• _EXTRACTED MATERIAL_
Lemma merge_get : forall L d k,
  NoDup (map fst L) ->
  sdict_get (fold_left (fun qp '(key, values) =>
                          match values with v :: _ => sdict_set qp key v | [] => qp end) L d) k =
  match head_value (lookup_values L k) with Some v => Some v | None => sdict_get d k end.
Proof.
  induction L as [| [k1 vs] L IH]; intros d k Hnd; simpl; [reflexivity |].
  inversion Hnd as [| ? ? Hnot Hr]; subst.
  rewrite IH by exact Hr.
  destruct (String.eqb k k1) eqn:E.
  - apply String.eqb_eq in E; subst k1.
    assert (Hnone : lookup_values L k = None).
    { clear - Hnot. induction L as [| [k2 vs2] L IH]; simpl; [reflexivity |].
      simpl in Hnot. destruct (String.eqb k k2) eqn:E.
      - apply String.eqb_eq in E; subst. tauto.
      - apply IH. tauto. }
    rewrite Hnone. simpl.
    destruct vs as [| v vs]; simpl; [reflexivity |].
    rewrite sdict_get_set, String.eqb_refl. reflexivity.
  - destruct (head_value (lookup_values L k)); [reflexivity |].
    destruct vs as [| v vs]; [reflexivity |].
    rewrite sdict_get_set, E. reflexivity.
Qed.

Lemma index_of_none : forall (f : ascii -> bool) c s,
  (forall d, f d = true -> Ascii.eqb c d = false) -> str_forall f s = true -> index_of c s = None.
Proof.
  intros f c s Hf. induction s as [| d r IH]; simpl; [reflexivity |].
  intros H. apply andb_prop in H. destruct H as [H1 H2].
  rewrite (Hf d H1), IH by exact H2. reflexivity.
Qed.

Lemma index_of_app : forall c s1 s2,
  index_of c s1 = None -> index_of c (s1 ++ s2) = option_map (fun i => String.length s1 + i) (index_of c s2).
Proof.
  intros c s1 s2. induction s1 as [| d r IH]; simpl; intros H.
  - destruct (index_of c s2); reflexivity.
  - destruct (Ascii.eqb c d); [discriminate |].
    destruct (index_of c r) eqn:E; [discriminate |].
    rewrite IH by reflexivity. destruct (index_of c s2); reflexivity.
Qed.

Lemma substring_prefix : forall s1 s2, substring 0 (String.length s1) (s1 ++ s2) = s1.
Proof. induction s1 as [| d r IH]; intros s2; simpl; [now destruct s2 | now rewrite IH]. Qed.

Lemma substring_skip : forall s1 s2 k m, substring (String.length s1 + k) m (s1 ++ s2) = substring k m s2.
Proof. induction s1 as [| d r IH]; intros s2 k m; simpl; [reflexivity | apply IH]. Qed.

Lemma str_length_app : forall s1 s2, String.length (s1 ++ s2) = String.length s1 + String.length s2.
Proof. induction s1 as [| d r IH]; intros s2; simpl; [reflexivity | now rewrite IH]. Qed.

Lemma substring_all : forall s m, String.length s <= m -> substring 0 m s = s.
Proof.
  induction s as [| d r IH]; intros m Hm; simpl.
  - destruct m; reflexivity.
  - destruct m as [| m]; simpl in Hm; [lia |]. simpl. rewrite IH by lia. reflexivity.
Qed.

Lemma remove_unsafe_plain : forall (f : ascii -> bool) s,
  (forall c, f c = true -> ((N_of_ascii c =? 9) || (N_of_ascii c =? 10) || (N_of_ascii c =? 13))%N = false) ->
  str_forall f s = true -> remove_unsafe s = s.
Proof.
  intros f s Hf. induction s as [| d r IH]; simpl; [reflexivity |].
  intros H. apply andb_prop in H. destruct H as [H1 H2].
  rewrite (Hf d H1), IH by exact H2. reflexivity.
Qed.

Lemma remove_unsafe_app : forall s1 s2, remove_unsafe (s1 ++ s2) = (remove_unsafe s1 ++ remove_unsafe s2)%string.
Proof.
  induction s1 as [| d r IH]; intros s2; simpl; [reflexivity |].
  rewrite IH. destruct (_ || _ || _); reflexivity.
Qed.

Lemma str_contains_none : forall c s, index_of c s = None -> str_contains_char c s = false.
Proof.
  induction s as [| d r IH]; simpl; [reflexivity |].
  destruct (Ascii.eqb c d); [discriminate |].
  destruct (index_of c r); [discriminate |]. intros _. now apply IH.
Qed.

Lemma plain_path_char_spec : forall c, plain_path_char c = true ->
  Ascii.eqb "?" c = false /\ Ascii.eqb "#" c = false /\ Ascii.eqb ";" c = false /\
  ((N_of_ascii c =? 9) || (N_of_ascii c =? 10) || (N_of_ascii c =? 13))%N = false.
Proof.
  intros c. unfold plain_path_char.
  rewrite (Ascii.eqb_sym "?"), (Ascii.eqb_sym "#"), (Ascii.eqb_sym ";").
  destruct (Ascii.eqb c "?"), (Ascii.eqb c "#"), (Ascii.eqb c ";"),
    (N_of_ascii c =? 9)%N, (N_of_ascii c =? 10)%N, (N_of_ascii c =? 13)%N;
    simpl; intros H; try discriminate; auto.
Qed.

Lemma plain_query_char_spec : forall c, plain_query_char c = true ->
  Ascii.eqb "#" c = false /\
  ((N_of_ascii c =? 9) || (N_of_ascii c =? 10) || (N_of_ascii c =? 13))%N = false.
Proof.
  intros c. unfold plain_query_char. rewrite (Ascii.eqb_sym "#").
  destruct (Ascii.eqb c "#"), (N_of_ascii c =? 9)%N, (N_of_ascii c =? 10)%N, (N_of_ascii c =? 13)%N;
    simpl; intros H; try discriminate; auto.
Qed.

Lemma urlparse_plain : forall p' q,
  starts_with "/" p' = false -> str_forall plain_path_char p' = true -> str_forall plain_query_char q = true ->
  urlparse (String "/" (p' ++ String "?" q)) = Some (mk_parse "" "" (String "/" p') "" q "").
Proof.
  intros p' q Hs Hp Hq.
  assert (Hu : remove_unsafe (String "/" (p' ++ String "?" q)) = String "/" (p' ++ String "?" q)).
  { simpl. rewrite remove_unsafe_app.
    rewrite (remove_unsafe_plain plain_path_char p') by (exact Hp || (intros c Hc; apply plain_path_char_spec, Hc)).
    simpl. rewrite (remove_unsafe_plain plain_query_char q) by (exact Hq || (intros c Hc; apply plain_query_char_spec, Hc)).
    reflexivity. }
  unfold urlparse. simpl lstrip_c0. rewrite Hu.
  assert (Hsch : split_scheme (String "/" (p' ++ String "?" q)) = ("", String "/" (p' ++ String "?" q))).
  { unfold split_scheme. destruct (index_of ":" _) as [[| i] |]; reflexivity. }
  rewrite Hsch.
  assert (Hss : starts_with "//" (String "/" (p' ++ String "?" q)) = false).
  { destruct p' as [| d r]; [reflexivity |]. simpl in Hs |- *. exact Hs. }
  rewrite Hss. cbv beta iota zeta. simpl str_contains_char. cbv beta iota.
  assert (Hph : index_of "#" p' = None)
    by (apply (index_of_none plain_path_char); [intros d Hd; apply plain_path_char_spec, Hd | exact Hp]).
  assert (Hqh : index_of "#" q = None)
    by (apply (index_of_none plain_query_char); [intros d Hd; apply plain_query_char_spec, Hd | exact Hq]).
  assert (Hpq : index_of "?" p' = None)
    by (apply (index_of_none plain_path_char); [intros d Hd; apply plain_path_char_spec, Hd | exact Hp]).
  assert (Hps : index_of ";" p' = None)
    by (apply (index_of_none plain_path_char); [intros d Hd; apply plain_path_char_spec, Hd | exact Hp]).
  assert (Hf : split_once "#" (String "/" (p' ++ String "?" q)) = None).
  { unfold split_once. simpl. rewrite index_of_app by exact Hph. simpl. rewrite Hqh. reflexivity. }
  rewrite Hf.
  assert (Hq' : split_once "?" (String "/" (p' ++ String "?" q)) = Some (String "/" p', q)).
  { unfold split_once. simpl. rewrite index_of_app by exact Hpq. simpl.
    rewrite Nat.add_0_r, substring_prefix.
    rewrite <- Nat.add_1_r, substring_skip.
    simpl. rewrite substring_all by (rewrite str_length_app; simpl; lia). reflexivity. }
  rewrite Hq'.
  simpl mem_name. simpl str_contains_char. rewrite (str_contains_none ";" p' Hps). reflexivity.
Qed.
(** * rocRAND: the Poisson probability table and its cache

    A shallow embedding of [library/src/rng/distribution/poisson.hpp]:
    - [poisson_distribution::set_lambda] and [calculate_probabilities], which
      truncate the Poisson probability mass function to a window around the
      mode and compact the kept entries to the front of the array;
    - [poisson_distribution_manager], which rebuilds the table only when the
      rate changes and moves the device resources between managers;
    - programs that construct, move, set and destroy several managers on
      one device, to state what holds in every state they reach.

    The adapter [mrg_engine_poisson_distribution] only composes two
    functions defined outside this header and is not modelled.

    Doubles are the kernel's binary64 floats, so [sqrt], [+], [*], [-] and
    the comparisons are the IEEE operations the compiled code runs.  The
    <cmath> functions [std::log], [std::exp] and [std::lgamma] are not part
    of the repository: the builder is parameterised by them.

    A computation is an [option]: [None] stands for behaviour the C++
    standard leaves undefined (a floating value converted to an integer type
    that cannot hold it, a vector index out of range, signed overflow).
    Unsigned arithmetic wraps modulo 2^64 and the conversion of a [size_t]
    to [int] is modular. *)

From Stdlib Require Import ZArith Lia Floats.
From Stdlib Require Uint63.
From stdpp Require Import base option list gmap.

Local Open Scope Z_scope.

(** ** Machine integers *)

Definition INT_MIN : Z := - 2 ^ 31.
Definition INT_MAX : Z := 2 ^ 31 - 1.
Definition SIZE_MAX : Z := 2 ^ 64 - 1.

Definition in_int (z : Z) : bool := (INT_MIN <=? z) && (z <=? INT_MAX).

(** [size_t] arithmetic and conversion to [size_t]: modulo 2^64. *)
Definition to_size_t (z : Z) : Z := z mod 2 ^ 64.

(** Conversion of an integer value to [int]: the value modulo 2^32 taken in
    the signed range. *)
Definition to_int (z : Z) : Z := (z + 2 ^ 31) mod 2 ^ 32 - 2 ^ 31.

(** [int] addition and subtraction; overflow is undefined. *)
Definition int_add (a b : Z) : option Z :=
  if in_int (a + b) then Some (a + b) else None.

Definition int_sub (a b : Z) : option Z :=
  if in_int (a - b) then Some (a - b) else None.

(** ** Doubles *)

Abbreviation double := float (only parsing).

(** The value of a finite double as [m * 2^e]; [None] for NaN and the
    infinities. *)
Definition double_parts (x : double) : option (Z * Z) :=
  match Prim2SF x with
  | S754_zero _ => Some (0, 0)
  | S754_finite s m e => Some (if s then Z.neg m else Z.pos m, e)
  | S754_infinity _ | S754_nan => None
  end.

(** The integer below [x] and the integer part of [x] (a shift by a
    negative amount is a shift to the right, which rounds down). *)
Definition floor_Z (x : double) : option Z :=
  '(m, e) ← double_parts x; Some (Z.shiftl m e).

Definition trunc_Z (x : double) : option Z :=
  '(m, e) ← double_parts x; Some (Z.sgn m * Z.shiftl (Z.abs m) e).

(** [static_cast<size_t>(x)]: truncation toward zero, undefined when the
    truncated value is not a [size_t]. *)
Definition static_cast_size_t (x : double) : option Z :=
  z ← trunc_Z x;
  if (0 <=? z) && (z <=? SIZE_MAX) then Some z else None.

(** [static_cast<int>(std::floor(x))]: [std::floor] returns the integral
    double below [x] exactly and the cast of an integral double is that
    integer, undefined when it is not an [int]. *)
Definition floor_to_int (x : double) : option Z :=
  z ← floor_Z x;
  if in_int z then Some z else None.

(** The conversion of an [int] to [double] is exact. *)
Definition int_to_double (z : Z) : double :=
  match z with
  | Z0 => 0%float
  | Zpos _ => of_uint63 (Uint63.of_Z z)
  | Zneg n => (- of_uint63 (Uint63.of_Z (Zpos n)))%float
  end.

(** ** [std::vector<double>] *)

Definition vget (p : list double) (i : Z) : option double :=
  if 0 <=? i then p !! Z.to_nat i else None.
Lemma exec_ticks_open (cs : list call) (om : pystr) (total : option Z)
      (st : Z) :
  forallb (fun c => negb (is_close c)) cs = true ->
  forall (t : Z) (out : list pystr),
    exists t' out',
      exec cs (mkWorld (instance om total st t false) out)
      = mkWorld (instance om total st t' false) out'.
Proof.
  induction cs as [| c cs IH]; intros Hcs t out.
  - exists t, out. reflexivity.
  - cbn [forallb] in Hcs. apply andb_true_iff in Hcs as [Hc Hcs].
    rewrite exec_cons.
    destruct c as [e | e | e]; try discriminate.
    destruct (run_call_instance (Tick e) om total st t false out)
      as (t1 & cl1 & out1 & E & _ & Hcl).
    assert (cl1 = false).
    { destruct Hcl as [-> | ->]; [reflexivity |].
      (* a tick never closes *)
      exfalso. cbn [run_call] in E.
      destruct (isatty e) eqn:Ht.
      - destruct (truthy total) eqn:Hc'.
        + destruct total as [n |]; [| discriminate].
          assert (Hn : n <> 0) by (cbn in Hc'; intros ->; discriminate).
          destruct (tick_determinate_shape e _ out om (short_msg om) n
                      (79 - (len (short_msg om) + 38)) t st false
                      eq_refl Ht Hn) as [[x Ex] | [bar Eb]];
            unfold instance in E; rewrite ?Ex, ?Eb in E; discriminate.
        + unfold instance in E.
          erewrite tick_indeterminate in E by (reflexivity || assumption).
          discriminate.
      - unfold instance in E.
        erewrite tick_not_tty in E by (reflexivity || assumption).
        discriminate. }
    subst cl1. rewrite E. apply IH, Hcs.
Qed.

(** X13.  On an instance made on a terminal on which only ticks were
    called, [__del__] restores the cursor: on a terminal it prints the
    sequence that shows the cursor, and a newline, and nothing else; while
    the stream is not a terminal it prints nothing.  It never raises and
    changes no attribute. *)
Theorem del_restores_cursor (e0 : env) (m : pystr) (total : option Z)
        (cs : list call) (ed : env) :
  isatty e0 = true -> forallb (fun c => negb (is_close c)) cs = true ->
  __del__ ed (exec cs (snd (construct e0 m total)))
  = (Return tt,
     mkWorld (self (exec cs (snd (construct e0 m total))))
       (if isatty ed
        then stderr (exec cs (snd (construct e0 m total)))
             ++ [show_cursor ++ newline]
        else stderr (exec cs (snd (construct e0 m total))))).
Proof.
  intros Ht0 Hcs. rewrite construct_tty by assumption. cbn [snd].
  destruct (exec_ticks_open cs (strip m) total (now e0) Hcs 0
              [hide_cursor ++ lit "[-:--:--.--] " ++ strip m])
    as (t & out & ->).
  unfold __del__. monad_simpl. cbn [instance _closed negb].
  destruct (isatty ed); reflexivity.
Qed.

Lemma del_restores_cursor_witness :
  __del__ (tty 3)
    (exec [Tick (tty 1); Tick (tty 2)]
       (snd (construct (tty 0) (lit "job") (Some 5))))
  = (Return tt,
     mkWorld
       (self (exec [Tick (tty 1); Tick (tty 2)]
                (snd (construct (tty 0) (lit "job") (Some 5)))))
       (if isatty (tty 3)
        then stderr (exec [Tick (tty 1); Tick (tty 2)]
                       (snd (construct (tty 0) (lit "job") (Some 5))))
             ++ [show_cursor ++ newline]
        else stderr (exec [Tick (tty 1); Tick (tty 2)]
                       (snd (construct (tty 0) (lit "job") (Some 5)))))).
Proof.
  apply (del_restores_cursor (tty 0) (lit "job") (Some 5)
           [Tick (tty 1); Tick (tty 2)] (tty 3)); reflexivity.
Defined.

• _WHAT THE EXERCISE ASKS_
In the entries above, restate word for word the lines between the one holding "assert (Hpq : index_of" and the one holding "by exact Hph.", inclusive, and nothing besides.

• _ANSWER FOR THIS EXERCISE_
  assert (Hpq : index_of "?" p' = None)
    by (apply (index_of_none plain_path_char); [intros d Hd; apply plain_path_char_spec, Hd | exact Hp]).
  assert (Hps : index_of ";" p' = None)
    by (apply (index_of_none plain_path_char); [intros d Hd; apply plain_path_char_spec, Hd | exact Hp]).
  assert (Hf : split_once "#" (String "/" (p' ++ String "?" q)) = None).
  { unfold split_once. simpl. rewrite index_of_app by exact Hph. simpl. rewrite Hqh. reflexivity. }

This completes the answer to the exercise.